Using enzymes to enhance oil recovery

Biofuels are no longer the only beneficiaries of enzyme-assisted energy production. Enhanced-oil-recovery (EOR) techniques are benefiting from enzymatic treatment as well, as technology provider Jumpstart Energy Services recently explained.

Enzymes, the broad class of protein-based catalysts found in all living matter, have been used to accelerate the rate of chemical reactions in various manufacturing industries. Biofuel production has recently generated the most attention for enzymes in terms of energy production, in which the catalysts are used to accelerate the biological breakdown of cellulosic material into sugars suitable for biofuel production. The US Department of Energy recently announced a 4-year, USD33-million investment in projects aimed at improving enzyme systems for this purpose.

But the oilfield is not to be left out, and Jumpstart Energy Services is aiming at EOR techniques for application of its enzyme technologies. "We call our application enzyme-enhanced oil recovery (EEOR)," said John Gray, President and Founder of Jumpstart. "We focus on combined EOR technologies where enzymes bring benefit to existing secondary or tertiary production."

Jumpstart represents an enzyme fluid technology, sold under the trade name Greenzyme, that is a water-soluble formulation reportedly made from DNA-modified proteins extracted from oil-loving microbes in a batch fermentation process. The enzyme itself is nonliving, which provides EEOR an advantage over microbial EOR techniques that may require a detailed pretreatment involving the injection of a fermentable carbohydrate nutrient base into the reservoir. With the EEOR technique, only a dilution of the enzyme into the injection water is required. No subsequent nutrients are required either, which allows for a broader range of well treatment applications.

Greenzyme is reportedly ideally suited for sandstone, waterdrive formations with <30 API oil, >20% porosity, and >100-md permeability for single well treatments, but can have broader ranges in other applications such as waterfloods. "We've had success in fractured limestone formations as well," Gray said.

Intertek laboratory tests shed light on EEOR mechanism

In order to explain how EEOR works, Jumpstart began laboratory tests at Intertek's Westport Technology Center designed to make an initial determination of the mechanism for any downhole oil-production improvement. These tests included comparing nonenzyme-treated and enzyme-treated 26 API oil samples (a 10% concentration of Greenzyme diluted in water was used) that were both heated under pressure in order to simulate reservoir conditions.

Allan Hartman, Jumpstart's Vice President of Business Development, postulated that the enzymatic treatment may be improving oil recovery by catalyzing the breakdown of larger molecules in the oil into smaller molecules, which might improve the flow characteristics of the oil including heavy oil. A SARA (saturates, aromatics, resins, and asphaltenes) analysis supported the breakdown hypothesis in terms of the saturate content, as the enzyme-treated sample had a 5% lower saturate content than the nonenzyme sample.

Further analysis by means of high-resolution gas chromatography demonstrated that while the nonenzyme-treatment samples had clearly visible hydrocarbon peaks out to at least C₄₄ (44 carbon atoms on a molecule, typical for high-carbon content paraffins), the enzyme-treated samples presented much smaller peaks beyond C₃₀, and no visible hydrocarbon peaks past C₃₇. According to Jumpstart, the observed reduction in high-carbon-number paraffins and a corresponding reduction in the molecular size of the waxes point to a positive contribution from the enzyme.

The enzyme's contribution to oil recovery may be a multipronged approach, as further testing indicated. "We commissioned a series of viscosity and interfacial-tension tests on these samples at the same time," Hartman said. "There was a sizable drop in viscosity, from 90.3 cP to 76.1 cP, in the presence of the enzyme treatment."

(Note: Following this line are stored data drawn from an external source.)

Lemma wp_enqueuePreview sid srv branch pr p pw user actor (Q : go_error + Deployment → World → Prop) w :
  (∀ e w', w_db w' = w_db w → Q (inl e) w') →
  (∀ svc row w', service_row sid svc (w_db w) →
     sfd_SourceKind svc = SourceGit → buildableAccess (sfd_SourceAccess svc) = true →
     preview_row sid srv svc branch pr p pw row →
     created_audited row "deployment.preview" (sfd_WorkspaceID svc) actor (w_db w) (w_db w') →
     Q (inr (deploymentFromRow row)) w') →
  wp (enqueuePreview sid srv branch pr p pw user actor) Q w.
Proof.
  intros He Ha. unfold enqueuePreview.
  wp_step. wp_step. apply wp_serviceForDeploy; [intros; by apply He| intros; by apply He|].
  intros svc w1 Hw1 Hsvc.
  wp_step; [by apply wp_fail, He|]. wp_step; [by apply wp_fail, He|]. propify.
  wp_step. apply wp_resolve_ref; [intros; apply He; congruence|]. intros ref url w2 Hw2 Href.
  wp_step. apply wp_hashPreviewPassword; [intros; apply He; congruence|]. intros u h w3 Hw3 Hauth.
  wp_step. wp_step; [apply He; congruence|].
  wp_step. unfold InsertPreviewDeployment.
  apply (wp_insert _ (preview_row sid srv svc branch pr p pw)); [|done|].
  { intros st. eexists. split; [|reflexivity].
    unfold preview_row, fresh_row, preview_cols, preview_source, preview_auth. simpl.
    repeat split; try done. }
  intros row w5 Hins Hrow. wp_step. apply wp_audit_Record; [done|].
  intros w6 Haud. apply wp_ret. intros w' Hw'. simpl in *.
  assert (dp_WorkspaceID row = sfd_WorkspaceID svc) as Hws by apply Hrow.
  world_eq. eapply Ha; try done. eexists; split; [exact Hins|]. by dbs.
Qed.

Lemma wp_CreatePreview c i (Q : go_error + Deployment → World → Prop) w :
  (∀ e w', w_db w' = w_db w → Q (inl e) w') →
  (∀ ws svc row w',
     target_ok c (cp_ServiceID i) (cp_ServerID i) ws (w_db w) →
     service_row (cp_ServiceID i) svc (w_db w) →
     sfd_SourceKind svc = SourceGit → buildableAccess (sfd_SourceAccess svc) = true →
     preview_row (cp_ServiceID i) (cp_ServerID i) svc (TrimSpace (cp_Branch i)) (cp_PRNumber i)
       (cp_ContainerPort i) (cp_Password i) row →
     created_audited row "deployment.preview" ws (p_UserID c) (w_db w) (w_db w') →
     (TrimSpace (cp_Branch i) = "" ↔ 0 < cp_PRNumber i) →
     Q (inr (deploymentFromRow row)) w') →
  wp (CreatePreview c i) Q w.
Proof.
  intros He Ha. unfold CreatePreview.
  wp_step. apply wp_valid_target; [by intros; apply He|]. intros _ _ Hp.
  wp_step; [by apply wp_fail, He|].
  assert (TrimSpace (cp_Branch i) = "" ↔ 0 < cp_PRNumber i) as Hone.
  { apply Bool.eqb_false_iff in Heqb.
    destruct (String.eqb_spec (TrimSpace (cp_Branch i)) ""), (Z.leb_spec (cp_PRNumber i) 0);
      split; intros; try done; try lia. }
  wp_step. apply wp_authorize_target; [done|]. intros ws w1 Hw1 Ht.
  apply wp_enqueuePreview; [intros; apply He; congruence|].
  intros svc row w' Hsvc Hg Hb Hrow Hc. rewrite Hw1 in *.
  assert (sfd_WorkspaceID svc = ws) as <-.
  { destruct Ht as ((s & Hs & <-) & _), Hsvc as (s' & Hs' & ->). rewrite Hs in Hs'. by simplify_eq. }
  by eapply Ha.
Qed.

Lemma wp_insertRollback target (Q : go_error + Deployment → World → Prop) w :
  (∀ e w', w_db w' = w_db w → Q (inl e) w') →
  (∀ row w', inserted row (w_db w) (w_db w') → rollback_row target row →
     Q (inr (deploymentFromRow row)) w') →
  wp (insertRollback (deploymentFromRow target)) Q w.
Proof.
  intros He Ha. unfold insertRollback. simpl.
  destruct (String.eqb (dp_SourceKind target) SourceGit) eqn:Hk.
  - apply (wp_insert _ (rollback_row target)); [|done|done].
    intros st. eexists. split; [|reflexivity].
    unfold rollback_row, production_cols. rewrite Hk. simpl.
    repeat split. destruct (String.eqb_spec (dp_CommitSha target) ""); case_decide; congruence.
  - wp_step. wp_step. destruct (validateImageRef _) as [e|img] eqn:Hv; [by apply He|].
    apply (wp_insert _ (rollback_row target)); [|done|done].
    intros st. eexists. split; [|reflexivity].
    unfold rollback_row, production_cols. rewrite Hk. simpl. done.
Qed.

Lemma wp_GetDeployment id (Q : go_error + option Deployment → World → Prop) w :
  (∀ e w', w_db w' = w_db w → Q (inl e) w') →
  (∀ w', w_db w' = w_db w → Q (inr None) w') →
  (∀ row w', w_db w' = w_db w → lookup_by dp_ID id (deployments (w_db w)) = Some row →
     Q (inr (Some (deploymentFromRow row))) w') →
  wp (GetDeployment id) Q w.
Proof.
  intros He Hn Ha. unfold GetDeployment. wp_step; [by apply He|].
  unfold sql_GetDeployment. destruct (lookup_by _ _ _) eqn:Hl; simpl; [by apply Ha|by apply Hn].
Qed.

Lemma wp_RollbackToDeployment c id (Q : go_error + Deployment → World → Prop) w :
  (∀ e w', w_db w' = w_db w → Q (inl e) w') →
  (∀ target row w',
     lookup_by dp_ID id (deployments (w_db w)) = Some target → healthy target →
     allows c ActionDeploymentCreate (deployment_resource (dp_WorkspaceID target) "") (w_db w) →
     rollback_row target row →
     created_audited row "deployment.rollback" (dp_WorkspaceID target) (p_UserID c) (w_db w) (w_db w') →
     Q (inr (deploymentFromRow row)) w') →
  wp (RollbackToDeployment c id) Q w.
Proof.
  intros He Ha. unfold RollbackToDeployment.
  wp_step. wp_step; [|by apply He]. wp_step. wp_step.
  apply wp_GetDeployment; [intros; by apply He| intros; by apply He|]. intros target w1 Hw1 Hl.
  wp_step. apply wp_Authorize; [intros; apply He; congruence|]. intros w2 Hw2 Hal.
  wp_step; [apply wp_fail, He; congruence|].
  assert (healthy target) as Hh.
  { unfold healthy. simpl in Heqb. apply andb_false_iff in Heqb as [Hb|Hb]; propify; auto. }
  wp_step. wp_step; [apply He; congruence|]. wp_step. apply wp_insertRollback; [done|].
  intros row w4 Hins Hrow. wp_step. apply wp_audit_Record; [done|].
  intros w5 Haud. apply wp_ret. intros w' Hw'. simpl in *.
  world_eq. eapply Ha; try done. eexists; split; [exact Hins|]. by dbs.
Qed.

(** ** The agent gateway *)
Lemma wp_claim_tx srv (Q : go_error + option Deployment → World → Prop) w :
  (∀ e w', w_db w' = w_db w → Q (inl e) w') →
  (∀ w', w_db w' = w_db w → Q (inr None) w') →
  (∀ row rest now w', claimed_from srv row rest now (w_db w) (w_db w') →
     Q (inr (Some (deploymentFromRow (dp_assign now row)))) w') →
  wp (claim_tx srv) Q w.
Proof.
  intros He Hn Ha. unfold claim_tx, ClaimNextForServer.
  wp_step; [by apply He|]. do 3 wp_step; [done| |].
  { wp_step. simpl. wp_step. intros w9 Hw9. apply Hn. congruence. }
  wp_step. unfold sql_ClaimNextDeploymentForServer in *.
  destruct (deployment_queue srv (w_db w0)) as [|row rest] eqn:Hq; [done|].
  injection H0 as <- Hw1. simpl. wp_step. apply wp_AppendEvent; [done|].
  intros ev w2 Hw2 _ He1 He2 He3 _ _. apply wp_ret. intros w9 Hw9.
  simpl. apply (Ha row rest (st_now st)). rewrite H in *. split; [done|].
  exists ev. split; [|done]. rewrite Hw9, Hw2, <- Hw1. done.
Qed.

(** What the best-effort failure of a claimed deployment can leave behind. *)
Definition failed_or_same (id : string) (d d' : DB) : Prop :=
  d' = d ∨
  ∃ msg now ev,
    d' = set_deployment_events (deployment_events d ++ [ev])
           (set_deployments (update_where (λ x, String.eqb (dp_ID x) id)
              (dp_apply_update StatusFailed msg 0 "" "" "" "" now) (deployments d)) d) ∧
    ev_DeploymentID ev = id ∧ ev_Kind ev = KindStatus ∧ ev_Status ev = StatusFailed.

Lemma wp_failDeployment id msg (Q : go_error + unit → World → Prop) w :
  (∀ w', failed_or_same id (w_db w) (w_db w') → Q (inr tt) w') →
  wp (failDeployment id msg) Q w.
Proof.
  intros Ha. unfold failDeployment, UpdateStatus.
  do 3 wp_step; [simpl; wp_step; apply Ha; by left|].
  do 3 wp_step; [done|]. wp_step.
  unfold sql_UpdateDeploymentStatus in *. simpl in *.
  destruct (lookup_by dp_ID id _) as [row|] eqn:Hl; [|done].
  injection H0 as <- Hw1. apply wp_AppendEvent; [done|].
  intros ev w2 Hw2 _ He1 He2 He3 _ _ w3 Hw3. wp_step. apply Ha. right.
  exists msg, (st_now st), ev. split; [|done]. rewrite Hw3, Hw2, <- Hw1, H. done.
Qed.

(** The job handed out for a claimed row. *)
Definition job_of (row : Deployment) (d : DB) (out : Claimed) : Prop :=
  ∃ env svc cred,
    config_env (negb (String.eqb (d_Kind row) KindPreview))
      (map configFromRow (sql_ListConfigForService (d_ServiceID row) d)) = inr env ∧
    service_row (d_ServiceID row) svc d ∧
    out = (if String.eqb (d_SourceKind row) SourceGit
           then with_git row cred (claimed_job row env svc) else claimed_job row env svc) ∧
    (cred ≠ "" → sfd_SourceAccess svc = "app").

Lemma wp_dispatch row (Q : go_error + Claimed → World → Prop) w :
  (∀ e w', w_db w' = w_db w → Q (inl e) w') →
  (∀ w', failed_or_same (d_ID row) (w_db w) (w_db w') → Q (inr no_work) w') →
  (∀ out w', w_db w' = w_db w → job_of row (w_db w) out → Q (inr out) w') →
  wp (dispatch row) Q w.
Proof.
  intros He Hf Ha. unfold dispatch, configEnvForService, ConfigForService.
  do 4 wp_step; [by apply He|]. wp_step.
  destruct (config_env _ _) as [e|env] eqn:Henv; [by apply He|].
  wp_step. wp_step. apply wp_serviceForDeploy; [intros; apply He; congruence|intros; apply He; congruence|].
  intros svc w2 Hw2 Hsvc. rewrite H in *.
  destruct (String.eqb (d_SourceKind row) SourceGit) eqn:Hk.
  - destruct (String.eqb (sfd_SourceAccess svc) "app") eqn:Happ.
    + do 3 wp_step. destruct (installation_token _ _) as [e|[tok|]]; wp_step.
      * apply wp_failDeployment. intros w4 Hw4. wp_step. apply Hf. by rewrite H0, Hw2 in Hw4.
      * apply Ha; [congruence|]. exists env, svc, tok. rewrite Hk. propify. done.
      * apply wp_failDeployment. intros w4 Hw4. wp_step. apply Hf. by rewrite H0, Hw2 in Hw4.
    + wp_step. apply Ha; [congruence|]. exists env, svc, "". by rewrite Hk.
  - wp_step. apply Ha; [congruence|]. exists env, svc, "". by rewrite Hk.
Qed.

(** Everything a poll can do. *)
Lemma wp_PollDeployment i (Q : go_error + Claimed → World → Prop) w :
  (∀ e w', w_db w' = w_db w → Q (inl e) w') →
  (∀ w', w_db w' = w_db w → Q (inr no_work) w') →
  (∀ srv row rest now w1,
     authenticated (pi_AgentID i) (pi_Credential i) srv (w_db w) →
     claimed_from srv row rest now (w_db w) (w_db w1) →
     wp (dispatch (deploymentFromRow (dp_assign now row))) Q w1) →
  wp (PollDeployment i) Q w.
Proof.
  intros He Hn Ha. unfold PollDeployment.
  wp_step. apply wp_need_credential; [intros; by apply He|]. intros _.
  wp_step. apply wp_agent_server; [done|]. intros srv w1 Hw1 Hauth.
  wp_step. wp_step. apply wp_claim_tx.
  - intros; apply He; congruence.
  - intros. wp_step. apply Hn. congruence.
  - intros row rest now w2 Hc. rewrite Hw1 in Hc. by eapply Ha.
Qed.

(** ** Reports *)
Definition log_events (i : ReportInput) : list string :=
  List.filter (λ l, negb (String.eqb (TrimSpace l) "")) (ri_LogLines i).

(** The events a report appends: the transition, then one per non-blank line. *)
Definition report_events (i : ReportInput) : list (string * string * string * string) :=
  (KindStatus, ri_Status i, ri_Message i, "") ::
  map (λ l, (KindLog, "", l, ri_LogStream i)) (log_events i).
Definition event_payload (e : db_DeploymentEvent) : string * string * string * string :=
  (ev_Kind e, ev_Status e, ev_Message e, ev_Stream e).

Definition dp_report (i : ReportInput) (now : Z) : db_Deployment → db_Deployment :=
  dp_apply_update (ri_Status i) (ri_Message i) (ri_HostPort i) (ri_ContainerID i) (ri_CommitSha i)
    (ri_BuiltImageRef i) (ri_RouteURL i) now.

(** A report that the container is up, as opposed to a log-only one. *)
Definition switches (i : ReportInput) : bool :=
  String.eqb (ri_Status i) StatusRunning && (0 <? ri_HostPort i).
Definition publishes (i : ReportInput) (row : db_Deployment) : bool :=
  negb (String.eqb (ri_RouteURL i) "") && negb (String.eqb (dp_Kind row) KindPreview).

Interfacial-tension tests, which provide an indirect measure of the relative miscibility between oil and water, were conducted on oil/water samples in the absence of enzyme, oil/water samples in the presence of enzyme but prior to a heating/pressure treatment, and oil/water samples in the presence of enzyme and following a heating/pressure treatment. The Intertek report showed oil/water samples alone had fairly high interfacial tensions, on the order of 20.5 mN/m. For both enzyme-treated samples, there was an order of magnitude decrease in interfacial tension. "We expected to see a reduction of interfacial tension which was confirmed by these tests," Gray said, and noted that the heating/pressure step to simulate reservoir conditions did not influence this behavior.

"This indicated to us that in addition to catalyzing the breakdown of higher molecular-weight paraffins, the enzyme also possesses some biosurfactant properties, helping to release the oil from within the formation in the form of small droplets that are carried with fluids moving to a producing well," Gray continued. "The overall effect appears to improve relative permeability and oil mobility."